Post by Go-Figure » 06 Jan 2020, 08:32

Hello there, happy new year everyone.
As a Christmas present I bought myself a new laptop, so the old one went into retirement as far as work is concerned. That means he (sorry for not calling him “it”) can now stay at home doing gamma spectra when when I am in my office. That wasn’t the case before and that limited me as far as maximum acquisition time was concerned.

Normally a day and a half will suffice, I normally record a 12 hour long background and up to a 24 hour long spectrum, but when the sample is really weak that might be not enough.
Some time ago I tested a sample of soil from north-western Italy sent me by Cicastol where a Cs137 contamination due to Chernobyl is detectable, but I wasn’t very happy with my result. Cs137 peaks where there but not as clear as I hoped and there was a lot of noise pretty much everywhere else.
You can read about the first test here viewtopic.php?f=5&t=667

My obvious conclusion was that testing that sample went beyond the capability of my current shielding. I am still waiting for some more lead which will improve it substantially, but ever since then I’ve been thinking there must have been a way to do better with what I have which is 5 mm of plastic, 1 mm of copper , 4 mm of pewter and 13-15 mm of lead.
01 - DSC06984R.jpg
So I did it again. I tried to assemble the shield more carefully and thank to that my background went from 69 to 64 CPS. Not such a great improvement but still an improvement.
Then I extended the background measurement to 20 hours to smooth it up (in hindsight I should have make it even longer). As usual lead fluorescence is there but pewter (with a little help from copper) does a good job keeping it under control.
02 - Background - 20 Hours - Counts x Bin - Shield V2 - 0.040 Gauss - 27-28 - 12-19.png
02 - Background - 20 Hours - Counts x Bin - Shield V2 - 0.040 Gauss - 27-28 - 12-19.png (70.63 KiB) Viewed 97 times
Then it was time to deal with the sample. I tried to put as much soil as I could inside the “chamber” ad in the end I managed the fit in roughly twice as much as I did the first time around. In order to do so I put the detector vertically, It’s the first time I used this configuration. The result was 9 CPS from the sample versus 6 CPS of my first attempt.
03 - DSC07143R.jpg
And then I decided to leave it there accumulating counts for as long as it would take to have a good improvement on my previous measurement.
After the first 24 hours I extended it to 48, then to 72….in the end the accumulation time was 144 hours, meaning 6 days no stop.
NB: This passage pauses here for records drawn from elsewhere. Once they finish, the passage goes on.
(* ===== verification/FuseThms.v ===== *)
(** * What the FUSE handlers reply *)

From S2P Require Import Prelude Extent ExtentSpec Directory DirectorySpec YfsClient YfsSpec YfsFs YfsThms Fuse.
Import yfs_client.

(** A handler that replies [y] and leaves the extents representing [a']. *)
Definition replies {A} (m : Y cached A) (wt : yworld cached) (y : A) (a' : fs) (wt' : yworld cached) : Prop :=
  m wt = Ret (y, wt') /\ rep (store wt') a'.

Lemma does_replies {A} (m : Y cached A) (wt : yworld cached) y tr a' :
  does m (store wt) y tr (repv a') -> exists wt', replies m wt y a' wt'.
Proof. destruct wt as [w t]. intros Hd. destruct (Hd t [] I) as (w' & E & _ & Hr). by eexists (Yworld w' _). Qed.

Lemma getattr_file i wt a b :
  isfile i = true -> rep (store wt) a -> a !! i = Some (File b) ->
  exists st wt', st_ino st = i /\ st_mode st = S_IFREG_0666 /\ st_nlink st = 1 /\
    st_size st = u32 (Z.of_nat (length b)) /\ replies (Fuse.getattr i) wt (OK, st) a wt'.
Proof.
  intros Hi Hr Hb. pose proof (rep_view (store wt) a i _ Hr Hb) as Hv.
  destruct (does_getfile i (store wt) _ _ (Fileinfo 0 0 0 0) Hv) as (info & Hn & Hd).
  assert (does (Fuse.getattr i) (store wt)
    (OK, Stat i S_IFREG_0666 1 (atime info) (mtime info) (ctime info) (size info))
    [YAcquire i; YAccess i; YRelease i] (repv a)) as Hg.
  { unfold Fuse.getattr. rewrite Hi. eapply does_then; [eapply does_ext; [exact Hd|exact Hr]|done]. }
  apply does_replies in Hg as [wt' Hg].
  do 2 eexists. split; [|split; [|split; [|split; [|exact Hg]]]]; done.
Qed.

Lemma getattr_dir i wt a d :
  isfile i = false -> rep (store wt) a -> a !! i = Some (Dir d) ->
  exists st wt', st_ino st = i /\ st_mode st = S_IFDIR_0777 /\ st_nlink st = 2 /\ st_size st = 0 /\
    replies (Fuse.getattr i) wt (OK, st) a wt'.
Proof.
  intros Hi Hr Hb. pose proof (rep_view (store wt) a i _ Hr Hb) as Hv.
  destruct (does_getdir i (store wt) _ _ (Dirinfo 0 0 0) Hv) as (info & Hd).
  assert (does (Fuse.getattr i) (store wt)
    (OK, Stat i S_IFDIR_0777 2 (d_atime info) (d_mtime info) (d_ctime info) 0)
    [YAcquire i; YAccess i; YRelease i] (repv a)) as Hg.
  { unfold Fuse.getattr. rewrite Hi. eapply does_then; [eapply does_ext; [exact Hd|exact Hr]|done]. }
  apply does_replies in Hg as [wt' Hg].
  do 2 eexists. split; [|split; [|split; [|split; [|exact Hg]]]]; done.
Qed.

(** ** The kind of an inum: bit 31 *)
Definition is_file (n : node) : bool := match n with File _ => true | Dir _ => false end.
Definition fs_typed (a : fs) : Prop := forall i n, a !! i = Some n -> isfile i = is_file n.

Lemma fs_typed_insert a i n : fs_typed a -> isfile i = is_file n -> fs_typed (<[i := n]> a).
Proof.
  intros Ha Hi i' n'. destruct (decide (i' = i)) as [->|Hne]; [rewrite lookup_insert_eq; by intros [= <-]|].
  rewrite lookup_insert_ne by done. apply Ha.
Qed.

Lemma add_node_typed a p d name i n y a' :
  fs_typed a -> a !! p = Some (Dir d) -> isfile i = is_file n -> add_node a p d name i n = Some (y, a') -> fs_typed a'.
Proof.
  intros Ha Hp Hi. unfold add_node. case_bool_decide; intros [= <- <-]; [done|].
  apply fs_typed_insert; [by apply fs_typed_insert|apply (Ha p _ Hp)].
Qed.

Lemma fs_step_typed a r y a' : fs_typed a -> fs_step a r = Some (y, a') -> fs_typed a'.
Proof.
  intros Ha E. destruct r as [p name rnd|p name rnd|p name|p name|p|i sz|i off sz|i buf sz off|i]; simpl in E;
    match type of E with match a !! ?x with _ => _ end = _ => destruct (a !! x) as [[b|d]|] eqn:Hp end; try done.
  - case_bool_decide as Hc; [|done]. eapply add_node_typed; [done|exact Hp| |exact E]. apply generate_file_isfile, Hc.
  - case_bool_decide as Hc; [|done]. eapply add_node_typed; [done|exact Hp| |exact E]. apply generate_dir_isdir, Hc.
  - case_bool_decide; [|done]. by injection E as _ <-.
  - case_bool_decide; [|done]. destruct (list_find _ _) as [[j e]|]; [|by injection E as _ <-].
    case_bool_decide; [|done]. injection E as _ <-. apply fs_typed_insert; [done|apply (Ha p _ Hp)].
  - case_bool_decide; [|done]. by injection E as _ <-.
  - case_bool_decide; [|done]. injection E as _ <-. apply fs_typed_insert; [done|apply (Ha i _ Hp)].
  - case_bool_decide; [|done]. by injection E as _ <-.
  - destruct (c_string _); [|done|done]. case_bool_decide; [|done]. injection E as _ <-.
    apply fs_typed_insert; [done|apply (Ha i _ Hp)].
  - by injection E as _ <-.
Qed.

Lemma fs_run_typed rs : forall a ys a', fs_typed a -> fs_run a rs = Some (ys, a') -> fs_typed a'.
Proof.
  induction rs as [|r rs IH]; intros a ys a' Ha E; simpl in E; [by injection E as _ <-|].
  destruct (fs_step a r) as [[y a1]|] eqn:E1; [|done]. simpl in E.
  destruct (fs_run a1 rs) as [[ys' a2]|] eqn:E2; [|done]. injection E as _ <-.
  eapply IH; [|exact E2]. by eapply fs_step_typed.
Qed.

Lemma mounted_typed : fs_typed mounted.
Proof. apply fs_typed_insert; [|done]. intros i n. by rewrite lookup_empty. Qed.

(** C21: types: after a mount and any sequence of requests, [fuseserver_getattr]
    reports every file of the system as a regular file of its size and every
    directory as a directory: bit 31 of the inum, from which the code takes the
    kind, agrees with what is stored under it. *)
Theorem getattr_types (k : nat -> Z * Z) rs ys a i n :
  fs_run mounted rs = Some (ys, a) -> a !! i = Some n ->
  isfile i = is_file n /\
  exists st wt', (yfs_client_new;; run_requests rs;; fuseserver_getattr i) (Yworld (Cached ∅ ∅ k) []) =
      Ret (Reply_attr st, wt') /\ st_ino st = i /\
    match n with
    | File b => st_mode st = S_IFREG_0666 /\ st_nlink st = 1 /\ st_size st = u32 (Z.of_nat (length b))
    | Dir _ => st_mode st = S_IFDIR_0777 /\ st_nlink st = 2
    end.
Proof.
  intros E Hi. pose proof (fs_run_typed rs mounted ys a mounted_typed E i n Hi) as Hty. split; [done|].
  destruct (mount_rep k) as (w & R0 & Hr).
  destruct (run_refines rs w [YAcquire 1; YAccess 1; YRelease 1] mounted ys a Hr mounted_wf E)
    as (w2 & tr & R1 & _ & Hr2 & _).
  assert (exists st wt', st_ino st = i /\ replies (Fuse.getattr i) (Yworld w2 ([YAcquire 1; YAccess 1; YRelease 1] ++ tr))
      (OK, st) a wt' /\
    match n with
    | File b => st_mode st = S_IFREG_0666 /\ st_nlink st = 1 /\ st_size st = u32 (Z.of_nat (length b))
    | Dir _ => st_mode st = S_IFDIR_0777 /\ st_nlink st = 2
    end) as (st & wt' & Hino & [R2 _] & Hk).
  { destruct n as [b|d].
    - edestruct (getattr_file i) as (st & wt' & H1 & H2 & H3 & H4 & H5); [exact Hty| |exact Hi|by exists st, wt'].
      exact Hr2.
    - edestruct (getattr_dir i) as (st & wt' & H1 & H2 & H3 & H4 & H5); [exact Hty| |exact Hi|by exists st, wt'].
      exact Hr2. }
  exists st, wt'. split; [|done]. unfold mbind, Y_bind at 1. rewrite R0. unfold Y_bind at 1. rewrite R1.
  unfold fuseserver_getattr, mbind, Y_bind. by rewrite R2.
Qed.

Definition created (a : fs) (p : Z) (d : list (Z * str)) (i : Z) (name : str) : fs :=
  <[p := Dir (d ++ [(i, name)])]> (<[i := File []]> a).

Lemma created_file a p d i name : i <> p -> created a p d i name !! i = Some (File []).
Proof. intros Hne. unfold created. by rewrite lookup_insert_ne, lookup_insert_eq. Qed.

Lemma create_replies wt a p d name rnd :
  let i := generate_file_inum rnd in
  rep (store wt) a -> a !! p = Some (Dir d) -> name_ok name -> 0 <= rnd < two31 -> i <> p ->
  Forall (fun e => ~ occurs name e) d ->
  exists st wt', replies (fuseserver_create p name rnd) wt (Reply_create (Entry_param i st)) (created a p d i name) wt' /\
    st_ino st = i /\ st_size st = 0 /\ st_mode st = S_IFREG_0666.
Proof.
  intros i Hr Hp Hn Hrnd Hne Ho. pose proof (rep_view (store wt) a p _ Hr Hp) as Hv.
  pose proof (does_add_ok p name i (store wt) _ _ Hv (find_absent name d (proj1 Hn) (proj2 Hn) Ho)) as Hadd.
  eapply (does_ext _ _ _ _ _ (repv (created a p d i name))) in Hadd.
  2:{ intros e. unfold created. rewrite !repv_insert. simpl. rewrite encode_app.
      case_decide; [done|]. case_decide; [done|apply Hr]. }
  apply does_replies in Hadd as (w1 & R1 & Hr1).
  destruct (getattr_file i w1 _ [] (generate_file_isfile rnd Hrnd) Hr1 (created_file a p d i name Hne))
    as (st & w2 & Hino & Hm & _ & Hsz & R2 & Hr2).
  exists st, w2. split; [|done]. split; [|done].
  unfold fuseserver_create, fuseserver_createhelper, create, mbind, Y_bind. fold i.
  rewrite R1. simpl. by rewrite R2.
Qed.

Lemma lookup_replies wt a p d i name b :
  rep (store wt) a -> a !! p = Some (Dir d) -> named d -> small d -> (i, name) ∈ d ->
  isfile i = true -> a !! i = Some (File b) ->
  exists st wt', replies (fuseserver_lookup p name) wt (Reply_entry (Entry_param i st)) a wt' /\
    st_ino st = i /\ st_size st = u32 (Z.of_nat (length b)) /\ st_mode st = S_IFREG_0666.
Proof.
  intros Hr Hp Hd Hs Hin Hi Hb. pose proof Hd as (He & Hn & _).
  assert (name_ok name) as Hname by apply (proj1 (Forall_forall _ _) Hn (i, name) Hin).
  pose proof (dir_lookup_spec name d (proj1 Hname) He Hs) as Hl. rewrite (named_lookup d i name) in Hl by done.
  pose proof (does_lookup p name (store wt) _ _ _ (rep_view (store wt) a p _ Hr Hp) Hl) as Hd1.
  eapply (does_ext _ _ _ _ _ (repv a)) in Hd1; [|exact Hr]. apply does_replies in Hd1 as (w1 & R1 & Hr1).
  destruct (getattr_file i w1 a b Hi Hr1 Hb) as (st & w2 & Hino & Hm & _ & Hsz & R2 & Hr2).
  exists st, w2. split; [|done]. split; [|done].
  unfold fuseserver_lookup, mbind, Y_bind. rewrite R1. simpl. by rewrite R2.
Qed.

(** Creating a file and looking it up: [fuseserver_create] replies with the
    new inum and the attributes of an empty regular file, and [fuseserver_lookup]
    of the name then replies with the same inum. *)
Theorem fuse_create_lookup (wt : yworld cached) a p d name rnd :
  rep (store wt) a -> fs_wf a -> a !! p = Some (Dir d) -> name_ok name -> 0 <= rnd < two31 ->
  generate_file_inum rnd <> p -> Forall (fun e => ~ occurs name e) d ->
  small (d ++ [(generate_file_inum rnd, name)]) ->
  exists st st' wt', (c ← fuseserver_create p name rnd; l ← fuseserver_lookup p name; mret (c, l)) wt =
    Ret ((Reply_create (Entry_param (generate_file_inum rnd) st),
          Reply_entry (Entry_param (generate_file_inum rnd) st')), wt') /\
    st_size st = 0 /\ st_mode st = S_IFREG_0666 /\ st_size st' = 0 /\ st_ino st' = generate_file_inum rnd.
Proof.
  intros Hr Hw Hp Hn Hrnd Hne Ho Hs.
  destruct (create_replies wt a p d name rnd Hr Hp Hn Hrnd Hne Ho) as (st & w1 & [R1 Hr1] & _ & Hsz & Hm).
  destruct (lookup_replies w1 _ p (d ++ [(generate_file_inum rnd, name)]) (generate_file_inum rnd) name [] Hr1)
    as (st' & w2 & [R2 _] & Hino & Hsz' & _).
  - apply lookup_insert_eq.
  - apply named_snoc; [by eapply Hw|by apply generate_file_range|done|done].
  - done.
  - set_solver.
  - by apply generate_file_isfile.
  - by apply created_file.
  - exists st, st', w2. split; [|done]. unfold mbind, Y_bind. by rewrite R1, R2.
Qed.

(** ** Reading what was written *)

Lemma c_string_app data rest : Ascii.zero ∉ data -> c_string (data ++ Ascii.zero :: rest) = Ret data.
Proof.
  induction data as [|x data IH]; intros Hz; simpl.
  - done.
  - rewrite bool_decide_eq_false_2 by set_solver. by rewrite IH by set_solver.
Qed.

Lemma fit_whole data more : fit (length data) (data ++ more) = data.
Proof.
  unfold fit. rewrite take_app_length, length_app.
  replace (length data - (length data + length more))%nat with 0%nat by lia. apply app_nil_r.
Qed.

Lemma pwrite_read b off data : take (length data) (drop off (pwrite b off data)) = data.
Proof.
  unfold pwrite. rewrite drop_app_length' by (by rewrite length_fit). by rewrite take_app_length.
Qed.

(** C23: a write of bytes that hold no zero byte, wherever the memory behind
    them ends, is replied with its size, and reading the same range back replies
    with those bytes. *)
Theorem fuse_write_read (wt : yworld cached) a i b data more rest off :
  rep (store wt) a -> fs_wf a -> a !! i = Some (File b) -> 0 <= off ->
  off + Z.of_nat (length data) < two63 -> Ascii.zero ∉ data -> Ascii.zero ∉ more ->
  let sz := Z.of_nat (length data) in
  exists wt', (n ← fuseserver_write i (data ++ more ++ Ascii.zero :: rest) sz off;
               r ← fuseserver_read i sz off; mret (n, r)) wt = Ret ((Reply_write sz, Reply_buf data), wt').
Proof.
  intros Hr Hw Hb Ho Hs Hz Hm sz. pose proof (rep_view (store wt) a i _ Hr Hb) as Hv.
  pose proof (does_write i (store wt) b _ (data ++ more ++ Ascii.zero :: rest) (data ++ more) sz off Hv) as Hd1.
  rewrite app_assoc, c_string_app in Hd1 by set_solver. specialize (Hd1 eq_refl ltac:(lia) Ho ltac:(lia)).
  unfold sz in Hd1. rewrite Nat2Z.id, fit_whole in Hd1.
  eapply (does_ext _ _ _ _ _ (repv (<[i := File (pwrite b (Z.to_nat off) data)]> a))) in Hd1.
  2:{ intros e. rewrite repv_insert. case_decide; [done|apply Hr]. }
  apply does_replies in Hd1 as (w1 & R1 & Hr1).
  pose proof (does_read i (store w1) (pwrite b (Z.to_nat off) data) _ off sz
    (rep_view _ _ i _ Hr1 (lookup_insert_eq _ _ _)) ltac:(lia) ltac:(lia)) as Hd2.
  unfold sz in Hd2. rewrite Nat2Z.id, pwrite_read in Hd2.
  eapply (does_ext _ _ _ _ _ (repv _)) in Hd2; [|exact Hr1]. apply does_replies in Hd2 as (w2 & R2 & _).
  exists w2. unfold fuseserver_write, fuseserver_read, mbind, Y_bind. rewrite u64_small by lia.
  rewrite app_assoc. unfold sz. rewrite R1. unfold mret, Y_ret. by rewrite R2.
Qed.

(** C24: listing a directory in pages: at every offset [fuseserver_readdir] replies
    with the next bytes of one and the same buffer, that of all entries of the
    directory in order; on a file it replies ENOTDIR. *)
Theorem fuse_readdir_pages fuse_dirent_size fuse_add_dirent (wt : yworld cached) a p d sz off :
  rep (store wt) a -> fs_wf a -> a !! p = Some (Dir d) -> small d -> 0 <= off < two63 -> 0 <= sz ->
  exists wt', fuseserver_readdir fuse_dirent_size fuse_add_dirent p sz off wt =
    Ret (if isdir p then
           Reply_buf (take (Z.to_nat sz) (drop (Z.to_nat off)
             (dirbuf_of fuse_dirent_size fuse_add_dirent ((fun e => (e.2, e.1)) <$> d))))
         else Reply_err ENOTDIR, wt').
Proof.
  intros Hr Hw Hp Hs Ho Hsz. unfold fuseserver_readdir. destruct (isdir p) eqn:Ed; [|by eexists].
  destruct (Hw p d Hp) as (He & _ & _).
  pose proof (does_readdir p (store wt) _ _ (rep_view _ _ _ _ Hr Hp)) as Hd.
  eapply (does_ext _ _ _ _ _ (repv a)) in Hd; [|exact Hr]. apply does_replies in Hd as (w1 & R1 & _).
  exists w1. simpl. unfold mbind, Y_bind at 1. rewrite R1. unfold Y_bind, lift. simpl.
  rewrite readdir_entries_spec by done. rsimpl. unfold mret, Y_ret. do 2 f_equal.
  unfold reply_buf_limited. set (buf := dirbuf_of _ _ _). rewrite u64_small by lia.
  destruct (Z.ltb_spec off (Z.of_nat (length buf))).
  - f_equal. destruct (Z.min_spec (Z.of_nat (length buf) - off) sz) as [[? ->]|[? ->]]; [|done].
    rewrite !take_ge by (rewrite length_drop; lia). done.
  - by rewrite drop_ge, take_nil by lia.
Qed.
If my old laptop could talk he would probably have something to complain about his first week of retirement…
And here’s the result, both in counts per bin and energy per bin.
04 - Piemonte Soil - 144 Hours - ID - BG Subtraction - C x B - Graded Shield V2 - 0.040 Clean - 28-12-19 - 03-01-20.png
05 - Piemonte Soil - 144 Hours - ID - BG Subtraction - E x B - Graded Shield V2 - 0.040 Clean - 28-12-19 - 03-01-20.png
Now I am not going to say this is an exceptionally good looking spectrum, but if you compare it with the one I got back in October it’s a good improvement.
Cs137 gamma peak at 661.67 keV is much more prominent, and the X-Rays peak at 32 keV is now very visible (while last time there was merely a hint of it).
K40’s peak is a bit south of where it was supposed to be but still pretty clear, it’s roughly as strong as the Cs137 gamma peak.
There are then the other expected peaks from U238 and Th232 decay chain (actually it looks to me it's more Thorium than Uranium), albeit some of them are not very clear without the gaussian correlation on screen.
And then I have two peaks I haven’t labeled yet, one in the region of 70-72 keV and the other between 95 and 100 keV. The former could be from Lead, I am not entirely convinced but at the moment I have no better explanation. For the latter I am a bit in the dark right now. For a moment I wondered if they could be Th234 at 63 and 93 keV but it seems unlikely to me, plus calibration would be underestimating the energy of the first peak and overestimate that of the second.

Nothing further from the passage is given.